As Smith continued to write songs, Adams found his sound maturing rapidly. He felt that his sensitivity to the natural world “draws back to the ‘Pastoral’ symphony”. And he could tell it would be fun, both for the performers and the audience. Cabezas certainly felt the same way. “It doesn’t lose its sense of what music should be, but it also has optimism, quirkiness and humor.”

of “Tumblebird Contrail” Commissioned by Adams and his wife Deborah O’Grady through the Pacific Harmony Foundation, the Point Reyes hike is transformed into music of strength, wonder and joy. Similar adjectives come to mind for other musical scores, such as the quartet Carrot His Revolution, which is instantly engrossing with sheer excitement.

These feelings are natural, says Smith. It’s the joy I experience from the natural world and, honestly, the joy of making music. “

Smith’s titles tend to be playful. Sometimes it seems nonsense, like the piano solo “Imaginary Pancake” written for Timo Andrés. But it was inspired by memories of a summer music show as a kid, impressed by an older boy playing something with his arms outstretched across the keyboard. When she asked what it was, he said it was Beethoven.

Growing up, she tried to find the music, but couldn’t find it. She realized that her own memory had exaggerated it until it became something else. So she took inspiration from her imaginary works to compose. And “pancakes”? It’s an image of a player leaning over a keyboard with their arms spread out flat like a pancake.

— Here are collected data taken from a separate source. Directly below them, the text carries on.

Lemma keep_best_rows {A} (f : ChunkRow → A) (kept rows : list ChunkRow) (P : ChunkRow → Prop) id :
  (∀ r, r ∈ kept ↔ P r ∧ r ∈ rows) →
  match (λ best : string * (Z * A), best.2.2) <$>
          keep_best fst lower_chunk (map (λ r, (cr_doc_id r, (cr_chunk_index r, f r))) kept) !! id with
  | Some v => ∃ r, r ∈ rows ∧ P r ∧ cr_doc_id r = id ∧ v = f r ∧
                   ∀ r', r' ∈ rows → P r' → cr_doc_id r' = id → (cr_chunk_index r ≤ cr_chunk_index r')%Z
  | None => ∀ r, r ∈ rows → P r → cr_doc_id r ≠ id
  end.
Proof.
  intros Hk. set (l := map _ kept).
  assert (Hl : ∀ c, c ∈ l ↔ ∃ r, c = (cr_doc_id r, (cr_chunk_index r, f r)) ∧ P r ∧ r ∈ rows).
  { intros c. unfold l. rewrite list_elem_of_fmap. by setoid_rewrite Hk. }
  pose proof (keep_best_spec fst lower_chunk l id) as Hs. destruct (keep_best _ _ l !! id) as [b|]; cbn.
  - destruct Hs as ((r & -> & HP & Hr)%Hl & Hid & Hmin). exists r. repeat split; [done..|].
    intros r' Hr' HP' Hid'. specialize (Hmin (cr_doc_id r', (cr_chunk_index r', f r'))).
    unfold lower_chunk in Hmin. cbn in Hmin. apply Z.ltb_ge, Hmin; [|done]. apply Hl. eauto.
  - intros r Hr HP Hid. eapply (Hs (_, (_, _))); [|exact Hid]. apply Hl. eauto.
Qed.

Lemma kept_rows kept doc_types doc_ids (rows : list ChunkRow) :
  kept ≡ₚ filter (λ r, scan_keeps (build_filter_expr doc_types doc_ids) r = true) rows →
  ∀ r, r ∈ kept ↔ wanted doc_types doc_ids r ∧ r ∈ rows.
Proof. intros Hp r. rewrite Hp, list_elem_of_filter, scan_keeps_wanted. done. Qed.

Smith, who now lives in Seattle, remains involved in environmental activism. Instead of a car, she rides a bicycle and works on the environmental restoration of a former naval airfield. Her music is filled with anger at the current state of climate change. “Wasteland Bard” But still, the rhythm suggests an underlying optimism. “It’s so easy to fall into despair,” she said. “But there are people around us who are incredibly happy working on this issue. We should feel what we should feel and grieve what we should grieve. .”

“Lost Coast” is both awe-inspiring and determined. Her album version was produced in Iceland over multiple sessions, layering Sirota’s contribution and Smith’s singing over Cabezas’s playing, based on her compositional method of recording herself in Ableton software. “She’s creating music in space,” Shirota said. “She’s like molding clay,” she said.

For the concerto version, Smith arranged her song into more traditional wind and brass lines. But it wasn’t her one-on-one transfer. Many sections have been significantly changed and cadenzas have also been added. “There are some wild parts that she rewrote,” Cabezas said. “It fits the orchestral aesthetic a bit more, and she’s found a few places where it works even better.”

Smith wants to further integrate the environmental and musical aspects of her life. her next work Kronos QuartetTo commemorate the 50th anniversary of . . But she’s still figuring out what to do further.

“I can write music, but it feels like the first step,” she said. “A lot of it feels like uncharted territory. But everyone in every field needs to do this.”